Não era pó. Não era mofo. Um aroma agudo, estranho, inquietante — lembrava um perfume barato, couro antigo e óleo de arma ao mesmo tempo. Sveta levou a mão à boca, e Katerina se inclinou mais perto.
No topo do baú havia um maço de papéis cuidadosamente amarrado. Por baixo, pacotes de dinheiro, presos com elásticos — uma quantidade enorme. Alarmante.— Mama… quanto dinheiro é isso? — perguntou Oleg, incrédulo. — E você não sabia? Com o salário de um trabalhador comum?
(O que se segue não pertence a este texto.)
Lemma abandon_ok st bs o1 o2 t b i :
  world_ok (mkWorld st bs (o1 ++ (t, key_of b i) :: o2)) ->
  world_ok (mkWorld (Abandon b i st) bs (o1 ++ o2)).
Proof.
  intros [W1 W2 W3 W4 W5 W6]; simpl in *. destruct (owned_split _ _ _ _ W4) as (Hn' & Hk & Hin).
  destruct (Abandon_spec b i st W1) as (Hw & (_ & Hi & Hn & Hl & _) & Hrel).
  assert (visible st (key_of b i) = Some None) as E by (apply W3, Hin; by left).
  split; simpl; try done.
  - by apply bindings_ok_frame with st.
  - intros k. rewrite (Hrel k). case_decide as Hd.
    + destruct Hd as [-> _]. split; [done|by intros].
    + rewrite W3, Hin. naive_solver.
  - intros k Hko. apply W5, Hin. by right.
  - congruence.
Qed.

Lemma await_ok st bs owned b i r st' :
  world_ok (mkWorld st bs owned) -> Await b i st = (r, st') -> world_ok (mkWorld st' bs owned).
Proof.
  intros [W1 W2 W3 W4 W5 W6] Ha; simpl in *. pose proof (Await_spec b i st W1) as H. rewrite Ha in H.
  destruct H as (Hw & (_ & Hi & Hn & Hl & _) & _ & Hv). split; simpl; try done; try congruence.
  - by apply bindings_ok_frame with st.
  - intros k. by rewrite Hv.
Qed.

Lemma close_ok st bs1 bs2 owned b :
  world_ok (mkWorld st (bs1 ++ b :: bs2) owned) ->
  (forall t k, (t, k) ∈ owned -> sk_identityId k = b_identityId b ->
     exists b', b' ∈ bs1 ++ bs2 /\ b_identityId b' = b_identityId b) ->
  world_ok (mkWorld (Binding_close b st) (bs1 ++ bs2) owned).
Proof.
  intros [W1 W2 W3 W4 W5 W6] Hout; simpl in *.
  destruct (Binding_close_spec b st W1) as (Hw & Hi & Hn & Hl & Hv).
  assert (forall k, k ∈ map snd owned -> exists t, (t, k) ∈ owned) as Htok.
  { intros k (x & -> & Hx)%list_elem_of_fmap. exists (fst x). by destruct x. }
  split; simpl; try done.
  - apply bindings_ok_frame with st; [done..|]. by eapply bindings_ok_remove.
  - intros k. rewrite Hv. destruct (decide (b_isPrivate b = true /\ sk_identityId k = b_identityId b)) as [Hd|Hd]; [|apply W3]. split; [done|]. intros Hk.
    destruct Hd as [Hp Hid]. exfalso. apply Htok in Hk as [t Ht].
    destruct (Hout t k Ht Hid) as (b' & Hb' & Eb').
    assert (b' ∈ bs1 ++ b :: bs2) as Hb2 by set_solver.
    destruct (b_isPrivate b') eqn:Ep'.
    + pose proof (bo_nodup _ _ W2) as Hnd. rewrite filter_app, filter_cons_True, map_app in Hnd by done.
      rewrite map_cons, <-Permutation_middle, <-map_app, <-filter_app in Hnd.
      apply NoDup_cons in Hnd as [Hnd _]. apply Hnd. rewrite <-Eb'. apply list_elem_of_fmap.
      exists b'. split; [done|]. by apply list_elem_of_filter.
    + apply (bo_private _ _ W2 b) with (b_identity b'); [set_solver|done|].
      rewrite <-Eb'. by apply (bo_shared _ _ W2).
  - intros k Hk. destruct (W5 k Hk) as (b' & Hb' & Eb'). apply Htok in Hk as [t Ht].
    apply elem_of_app in Hb' as [Hb'|[->|Hb']%elem_of_cons]; [exists b'; set_solver| |exists b'; set_solver].
    rewrite <-Eb'. by apply (Hout t k).
  - rewrite Hl, W6. unfold u64, zlen. rewrite Zminus_mod_idemp_l, !length_app. simpl. f_equal. lia.
Qed.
Isso dá para comprar um apartamento…
Oleg descobriu outros segredos: passaportes falsos, nomes diferentes — Jegorov Jegor Nikolaevich, Sinitin Pavel Andrejevich… Uma identidade completa. Sveta murmurou:— Mama… uma pessoa comum não guarda coisas assim.
Mas o pior ainda estava por vir. No fundo do baú, um caderno de capa preta e um monte de cartas amareladas. Katerina pegou uma das cartas: caligrafia feminina, letras grandes e inclinadas. “Meu amor, Jegor…” Jegor. Não Stepan. Jegor, a outra vida do marido.

Em uma foto, seu marido — ou melhor, Jegor — sorria feliz ao lado de uma mulher que Katerina nunca tinha visto e de um menino de cerca de dez anos. O rosto do menino… era a cara de Stepan na juventude.
Oleg empalideceu:— Mama… é outra família? Outra vida?De repente, o mundo parecia mais pálido, mais frio e estranho. Todos os segredos, documentos falsos e dinheiro escondido revelavam um passado desconhecido e culpado.
— Mama, isso é crime… documentos falsos, dinheiro sujo! Temos que ir à polícia!Katerina respondeu baixinho, mas com firmeza:— Não. Ele morreu… e eu não quero que isso seja a herança dele.
Oleg saiu furioso. Katerina ficou horas sentada diante do baú, até que a curiosidade começou a substituir o choque e o luto. Ela precisava ver aquela outra mulher. Aquela outra vida.Na manhã seguinte, partiu. O ruído monótono do ônibus abafava seus pensamentos. Apenas um objetivo à frente: precisava ir.
No terceiro andar de um prédio silencioso de cinco andares, tocou a campainha. Uma mulher cansada, mas de olhos belos, abriu a porta. Ao ouvir o nome… congelou.— Você… é… a esposa dele?
— Sim — disse Katerina. — E ele a conhecia como Jegor.No hall, fotos de família estavam penduradas. O marido, sorrindo, abraçando, vivendo uma vida que nunca dividiu com Katerina. O menino… o mesmo olhar, os mesmos gestos.
Katerina sentiu-se entrando em uma vida de estranhos. Uma vida onde seu marido era feliz. E nela… ela nunca existira.